[Record excerpts]

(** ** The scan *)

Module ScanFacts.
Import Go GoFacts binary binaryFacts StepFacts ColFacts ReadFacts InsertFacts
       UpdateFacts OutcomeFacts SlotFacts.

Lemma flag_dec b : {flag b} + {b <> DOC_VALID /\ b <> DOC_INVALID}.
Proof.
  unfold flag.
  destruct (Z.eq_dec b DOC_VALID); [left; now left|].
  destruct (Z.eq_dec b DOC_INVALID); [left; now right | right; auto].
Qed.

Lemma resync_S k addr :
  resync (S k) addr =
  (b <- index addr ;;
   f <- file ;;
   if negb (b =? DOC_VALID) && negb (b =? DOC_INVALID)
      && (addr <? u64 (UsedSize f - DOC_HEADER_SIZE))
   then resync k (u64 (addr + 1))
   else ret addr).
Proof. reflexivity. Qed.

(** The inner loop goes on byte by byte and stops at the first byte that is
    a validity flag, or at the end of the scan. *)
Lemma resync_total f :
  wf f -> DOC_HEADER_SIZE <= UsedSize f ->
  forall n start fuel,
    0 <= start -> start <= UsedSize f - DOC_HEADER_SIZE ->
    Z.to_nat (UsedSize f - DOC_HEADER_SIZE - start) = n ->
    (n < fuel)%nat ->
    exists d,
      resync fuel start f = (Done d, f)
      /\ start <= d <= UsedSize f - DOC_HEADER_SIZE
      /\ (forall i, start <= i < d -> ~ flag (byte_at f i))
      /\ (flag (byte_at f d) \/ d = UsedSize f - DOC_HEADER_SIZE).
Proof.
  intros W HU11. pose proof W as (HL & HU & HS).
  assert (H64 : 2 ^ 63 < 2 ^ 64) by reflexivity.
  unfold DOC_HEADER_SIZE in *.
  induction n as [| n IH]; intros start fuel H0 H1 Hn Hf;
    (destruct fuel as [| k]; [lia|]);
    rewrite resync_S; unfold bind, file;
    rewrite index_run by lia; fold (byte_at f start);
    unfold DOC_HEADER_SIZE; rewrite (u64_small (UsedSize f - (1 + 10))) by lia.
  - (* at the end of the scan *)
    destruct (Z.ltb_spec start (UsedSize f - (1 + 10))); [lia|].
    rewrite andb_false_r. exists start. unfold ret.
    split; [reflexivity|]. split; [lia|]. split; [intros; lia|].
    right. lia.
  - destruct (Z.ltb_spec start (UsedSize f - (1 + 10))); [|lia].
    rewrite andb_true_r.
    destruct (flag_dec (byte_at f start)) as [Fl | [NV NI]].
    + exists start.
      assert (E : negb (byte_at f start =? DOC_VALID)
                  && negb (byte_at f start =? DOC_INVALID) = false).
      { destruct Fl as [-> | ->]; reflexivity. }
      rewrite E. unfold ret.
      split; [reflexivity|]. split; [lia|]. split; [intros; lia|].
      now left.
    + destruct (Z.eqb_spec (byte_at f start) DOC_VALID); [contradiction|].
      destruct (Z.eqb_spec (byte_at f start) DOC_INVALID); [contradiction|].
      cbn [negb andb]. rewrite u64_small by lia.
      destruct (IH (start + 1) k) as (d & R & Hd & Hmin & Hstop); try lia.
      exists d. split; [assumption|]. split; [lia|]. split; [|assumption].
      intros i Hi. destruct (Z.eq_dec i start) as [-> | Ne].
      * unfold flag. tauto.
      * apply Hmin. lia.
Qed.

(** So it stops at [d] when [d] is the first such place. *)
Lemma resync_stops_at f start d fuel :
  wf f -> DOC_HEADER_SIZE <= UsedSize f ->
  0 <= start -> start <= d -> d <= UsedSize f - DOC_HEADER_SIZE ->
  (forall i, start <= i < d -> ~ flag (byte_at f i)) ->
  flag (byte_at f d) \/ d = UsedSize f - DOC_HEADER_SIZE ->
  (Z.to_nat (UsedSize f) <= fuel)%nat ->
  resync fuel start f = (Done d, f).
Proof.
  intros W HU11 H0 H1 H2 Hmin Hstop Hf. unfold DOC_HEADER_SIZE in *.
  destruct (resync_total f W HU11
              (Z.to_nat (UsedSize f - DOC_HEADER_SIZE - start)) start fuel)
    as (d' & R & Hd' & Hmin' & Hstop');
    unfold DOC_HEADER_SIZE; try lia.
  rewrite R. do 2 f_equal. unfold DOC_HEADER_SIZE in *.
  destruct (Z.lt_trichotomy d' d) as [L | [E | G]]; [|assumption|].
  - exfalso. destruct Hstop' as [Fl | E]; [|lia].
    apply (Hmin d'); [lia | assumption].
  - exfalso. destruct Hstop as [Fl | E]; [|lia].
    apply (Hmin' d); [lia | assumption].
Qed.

[/Record excerpts]
[Record excerpts]

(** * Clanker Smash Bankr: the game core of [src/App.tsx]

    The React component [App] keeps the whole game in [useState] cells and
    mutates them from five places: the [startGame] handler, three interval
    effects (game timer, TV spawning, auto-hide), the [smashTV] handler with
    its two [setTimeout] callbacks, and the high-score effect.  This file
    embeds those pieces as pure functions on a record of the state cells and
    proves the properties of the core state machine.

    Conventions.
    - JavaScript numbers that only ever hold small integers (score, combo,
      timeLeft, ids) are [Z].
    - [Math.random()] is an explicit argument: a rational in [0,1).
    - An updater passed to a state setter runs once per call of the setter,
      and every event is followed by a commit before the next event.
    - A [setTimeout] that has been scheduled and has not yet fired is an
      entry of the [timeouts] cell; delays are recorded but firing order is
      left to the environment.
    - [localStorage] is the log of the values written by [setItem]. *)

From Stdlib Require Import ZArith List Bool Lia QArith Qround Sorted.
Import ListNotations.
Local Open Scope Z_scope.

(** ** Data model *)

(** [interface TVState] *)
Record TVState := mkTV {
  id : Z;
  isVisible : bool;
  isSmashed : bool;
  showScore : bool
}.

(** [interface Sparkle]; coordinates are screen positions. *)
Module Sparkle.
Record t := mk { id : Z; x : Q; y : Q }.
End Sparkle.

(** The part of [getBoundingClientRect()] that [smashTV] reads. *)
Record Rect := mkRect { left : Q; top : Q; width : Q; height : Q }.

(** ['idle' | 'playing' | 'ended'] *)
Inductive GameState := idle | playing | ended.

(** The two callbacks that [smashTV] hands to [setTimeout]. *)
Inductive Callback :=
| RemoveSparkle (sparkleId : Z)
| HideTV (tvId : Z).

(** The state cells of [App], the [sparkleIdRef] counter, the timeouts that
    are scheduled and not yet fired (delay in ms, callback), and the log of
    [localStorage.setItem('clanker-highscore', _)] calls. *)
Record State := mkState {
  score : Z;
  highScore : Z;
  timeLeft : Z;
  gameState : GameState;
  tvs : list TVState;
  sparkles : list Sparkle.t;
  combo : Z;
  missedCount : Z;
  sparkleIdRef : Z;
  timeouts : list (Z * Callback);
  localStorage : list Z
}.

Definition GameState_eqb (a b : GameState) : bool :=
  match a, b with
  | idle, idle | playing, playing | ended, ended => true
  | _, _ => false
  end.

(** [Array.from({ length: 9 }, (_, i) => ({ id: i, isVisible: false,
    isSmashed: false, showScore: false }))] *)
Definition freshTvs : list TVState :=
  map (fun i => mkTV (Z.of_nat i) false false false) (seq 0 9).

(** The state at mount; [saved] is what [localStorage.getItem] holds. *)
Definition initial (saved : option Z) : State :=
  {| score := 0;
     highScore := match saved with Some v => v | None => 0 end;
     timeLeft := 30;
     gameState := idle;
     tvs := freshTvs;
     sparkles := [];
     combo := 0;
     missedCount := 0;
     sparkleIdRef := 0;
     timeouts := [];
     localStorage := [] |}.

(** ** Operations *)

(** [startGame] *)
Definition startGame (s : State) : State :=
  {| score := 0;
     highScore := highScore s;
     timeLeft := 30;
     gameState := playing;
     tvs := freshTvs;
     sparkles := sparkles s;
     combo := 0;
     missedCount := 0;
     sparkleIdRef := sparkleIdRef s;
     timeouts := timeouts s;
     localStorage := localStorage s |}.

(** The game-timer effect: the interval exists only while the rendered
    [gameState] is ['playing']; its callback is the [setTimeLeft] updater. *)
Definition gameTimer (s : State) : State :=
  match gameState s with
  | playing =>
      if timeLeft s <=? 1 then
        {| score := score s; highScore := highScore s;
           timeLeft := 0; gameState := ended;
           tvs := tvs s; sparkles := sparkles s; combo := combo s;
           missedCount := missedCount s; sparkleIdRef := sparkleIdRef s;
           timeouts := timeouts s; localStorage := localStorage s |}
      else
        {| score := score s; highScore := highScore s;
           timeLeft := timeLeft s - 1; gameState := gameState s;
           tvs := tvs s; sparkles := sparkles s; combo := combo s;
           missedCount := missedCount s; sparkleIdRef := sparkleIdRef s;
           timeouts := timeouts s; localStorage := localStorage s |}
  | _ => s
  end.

[/Record excerpts]

Problem statement:
The answer is the lines above between the line holding "isVisible : bool;" and the line holding "(** The part", inclusive, each written out exactly, and no others.

Response to the exercise:
  isVisible : bool;
  isSmashed : bool;
  showScore : bool
}.

(** [interface Sparkle]; coordinates are screen positions. *)
Module Sparkle.
Record t := mk { id : Z; x : Q; y : Q }.
End Sparkle.

(** The part of [getBoundingClientRect()] that [smashTV] reads. *)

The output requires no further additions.